I never would have spent that year in college.
That is the inane statement that rattled around inside comedian Lewis Black's head after overhearing a conversation on a bus. It was so off the wall he could not shake it for hours, even days. Even in context, I am sure that comment would not make any sense. I overheard a similar conversation today.
Two women were talking about the troubles one of their sons was having in school. This is his senior year in high school and it looks like he is going to fall a few credits short of graduating. As you can imagine, it is not his fault. He failed the first half of a math class and passed the second, but since math is a subject whose topics build upon each other, the school made him take the whole class over. He responded by failing both halves. The result is he gets no credit for the class. The mother thinks that this is unjust and he should get credit for the first half. I mean he passed it once right. Never mind he showed no interest in his education by failing. Never mind that this is only one of the few credits he is short.
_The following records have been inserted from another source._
(** * lzdatagen: the statistical generation engine of [lzdatagen.c]

    A shallow embedding of [src/lzdatagen.c] and the properties of its
    two entry points, [lzdg_generate_data] and [lzdg_generate_data_bulk].

    - Machine integers are [Z] with the wrap-around written out
      ([uint_wrap] for [unsigned int], [size_wrap] for a 64-bit [size_t]).
    - [double] and [float] are IEEE-754 binary64 and binary32 values,
      computed with the parameterised operations of [SpecFloat].  The
      library function [powf] of libm is a parameter of the development.
    - C arrays are lists of cells; a cell is [None] while its content is
      indeterminate (a local array before its first assignment, a buffer
      fresh from [malloc]).  A read of such a cell, an access out of range,
      a failed [assert] and a float-to-integer conversion without a
      representable result all end the run with a [fault].
    - The random source of [pcg_basic.h] is a parameter: a state type and
      a step function; the generator threads it through a state and error
      monad, next to a log of the runs it emits (the instrumentation the
      trace properties are stated on). *)

From Stdlib Require Import ZArith Lia Strings.Byte Floats.SpecFloat.
From stdpp Require Import base numbers list.

Local Open Scope Z_scope.

(** ** Constants of [lzdatagen.c] *)

Definition MIN_LEN : Z := 3.
Definition MAX_LEN : Z := 258.
Definition NUM_LEN : Z := MAX_LEN - MIN_LEN + 1.
Definition LEN_PER_CHUNK : Z := 512.
Definition SAMPLE_SIZE : Z := 16384.
Definition BLOCK_SIZE : Z := 1024 * 1024.
Definition UINT32_MAX : Z := 4294967295.
Arguments SAMPLE_SIZE : simpl never.
Arguments BLOCK_SIZE : simpl never.

(** ** Machine integers *)

Definition uint_wrap (z : Z) : Z := z mod 2 ^ 32.
Definition size_wrap (z : Z) : Z := z mod 2 ^ 64.
Definition SIZE_MAX : Z := 2 ^ 64 - 1.

(** ** Floating point: binary64 [double] and binary32 [float] *)

Definition double := spec_float.
Definition float := spec_float.

Definition d_mul : double -> double -> double := SFmul 53 1024.
Definition d_div : double -> double -> double := SFdiv 53 1024.
Definition d_add : double -> double -> double := SFadd 53 1024.
Definition d_ltb : double -> double -> bool := SFltb.
Definition d_leb : double -> double -> bool := SFleb.
Definition f_mul : float -> float -> float := SFmul 24 128.

(** Integer to floating conversions (exact on the values used here). *)
Definition int_to_double (k : Z) : double := binary_normalize 53 1024 k 0 false.
Definition int_to_float (k : Z) : float := binary_normalize 24 128 k 0 false.

(** The cast [(float) x] of a double: round to nearest, ties to even. *)
Definition double_to_float (x : double) : float :=
  match x with
  | S754_finite s m e => binary_round 24 128 s m e
  | _ => x
  end.

Definition d_one : double := Eval vm_compute in int_to_double 1.
Definition f_one : float := Eval vm_compute in int_to_float 1.

(** [k / (UINT32_MAX + 1.0)]: what [rand_double] makes of the draw [k]. *)
Definition uniform (k : Z) : double :=
  d_div (int_to_double k) (d_add (int_to_double UINT32_MAX) d_one).

Arguments d_mul : simpl never.
Arguments d_div : simpl never.
Arguments d_add : simpl never.
Arguments d_ltb : simpl never.
Arguments d_leb : simpl never.
Arguments f_mul : simpl never.
Arguments uniform : simpl never.

(** Truncation toward zero, the integral part a cast to an integer type
    keeps; infinities and NaN have none. *)
Definition trunc (x : spec_float) : option Z :=
  match x with
  | S754_zero _ => Some 0
  | S754_finite s m e => Some (cond_Zopp s (Z.shiftl (Z.pos m) e))
  | _ => None
  end.

(** ** Faults and results *)

Inductive fault : Type :=
| AssertionFailed      (* [assert] evaluated to false *)
| OutOfBounds          (* array access outside the object *)
| Indeterminate        (* read of a cell never assigned *)
| ConversionUndefined  (* float to integer cast, value not representable *)
| OutOfFuel.           (* a [while] loop of the model ran out of steps *)

Inductive result (A : Type) : Type :=
| Ok (a : A)
| Fault (f : fault).
Arguments Ok {A} a.
Arguments Fault {A} f.

(** The casts [(size_t) x] and [(unsigned char) x] of a floating value:
    undefined unless the integral part is representable. *)
Definition float_to_size_t (x : spec_float) : result Z :=
  match trunc x with
  | Some z => if (0 <=? z) && (z <=? SIZE_MAX) then Ok z else Fault ConversionUndefined
  | None => Fault ConversionUndefined
  end.

Definition float_to_uchar (x : spec_float) : result byte :=
  match trunc x with
  | Some z =>
      if 0 <=? z then
        match Byte.of_N (Z.to_N z) with
        | Some b => Ok b
        | None => Fault ConversionUndefined
        end
      else Fault ConversionUndefined
  | None => Fault ConversionUndefined
  end.

(** ** Arrays *)

Abbreviation array A := (list (option A)).

Definition fresh_array (A : Type) (n : Z) : array A := replicate (Z.to_nat n) None.
Arguments fresh_array : simpl never.

Definition load {A} (a : array A) (k : Z) : result A :=
  if k <? 0 then Fault OutOfBounds
  else match a !! Z.to_nat k with
       | Some (Some v) => Ok v
       | Some None => Fault Indeterminate
       | None => Fault OutOfBounds
       end.

Definition store {A} (a : array A) (k : Z) (v : A) : result (array A) :=
  if (0 <=? k) && (k <? Z.of_nat (length a))
  then Ok (<[Z.to_nat k := Some v]> a)
  else Fault OutOfBounds.

(** The cells [off, off + len) of an array. *)
Definition slice {A} (a : array A) (off len : Z) : array A :=
  take (Z.to_nat len) (drop (Z.to_nat off) a).

(** ** The log of emitted runs *)

Inductive event : Type :=
| EvBlock (off num : Z) (samples : array byte)
    (* bulk mode: a block of [num] bytes at [off] starts, with its corpus *)
| EvRefill (freq : array Z) (scratch : array byte)
    (* the histogram and the scratch buffer were regenerated *)
| EvIssue (len : Z)
    (* the histogram issued the run length [len], not yet clamped *)
| EvLiteralRun (off : Z) (data : array byte)
| EvBreakLiteral (off : Z) (data : array byte)
| EvRepeatRun (off : Z) (data : array byte).

(** The kind of run an event stands for. *)
Definition is_repeat (e : event) : bool :=
  match e with EvRepeatRun _ _ => true | _ => false end.

Definition is_literal (e : event) : bool :=
  match e with EvLiteralRun _ _ | EvBreakLiteral _ _ => true | _ => false end.

(** ** A small random source for the concrete runs

    A stand-in for the generator behind [pcg32_random]: a 32-bit linear
    congruential step.  It is used in concrete runs only; every general
    theorem is stated for an arbitrary source. *)
Definition lcg_random (s : Z) : Z * Z :=
  let s' := (s * 1664525 + 1013904223) mod 2 ^ 32 in (s', s').

(** [powf] at the exponent 1.0f, where it returns its first argument. *)
Definition powf_exp1 (x y : float) : float := x.

(** A source stuck on one value: every draw returns the state. *)
Definition fixed_random (s : Z) : Z * Z := (s, s).

(** The draw [0x80000000], which [rand_double] maps to 0.5. *)
Definition mid_draw : Z := 2 ^ 31.

(** A source whose draws stay below [2^26]: the top 26 bits of the state
    of the linear congruential step.  Its length classes are 0 to 3, so
    that a cycle of [LEN_PER_CHUNK] lengths is used up within 3 KiB. *)
Definition low_random (s : Z) : Z * Z :=
  let s' := (s * 1664525 + 1013904223) mod 2 ^ 32 in (s' / 2 ^ 6, s').

Definition d_three : double := Eval vm_compute in int_to_double 3.
Definition d_thousand : double := Eval vm_compute in int_to_double 1000.

(** ** The state and error monad of the generator *)

Section Monad.
Context {rng : Type}.

(** What a call reads and changes besides its arguments: the state of
    the random source and the log. *)
Record world : Type := World { gen : rng; log : list event }.

Definition M (A : Type) : Type := world -> result (A * world).

Definition ret {A} (a : A) : M A := fun w => Ok (a, w).

Definition bind {A B} (c : M A) (k : A -> M B) : M B :=
  fun w => match c w with
           | Ok (a, w') => k a w'
           | Fault f => Fault f
           end.

Definition lift {A} (r : result A) : M A :=
  fun w => match r with
           | Ok a => Ok (a, w)
           | Fault f => Fault f
           end.

Definition fail {A} (f : fault) : M A := fun _ => Fault f.

Definition emit (e : event) : M unit :=
  fun w => Ok (tt, World (gen w) (e :: log w)).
There was much more to that exchange, but I think you get the idea. That entire conversation and the concept behind it has rattled around in my head all day. The bit that bothers me the most is the prevailing idea today that it is always someone else's fault. No one seems able to take responsibility for their actions.
Word of the day...
scorbutic (skor-BYOO-tik) adjective Pertaining to or afflicted with scurvy.
A little humor for you...
Chuck Norris' calendar goes straight from March 31st to April 2nd; no one fools Chuck Norris.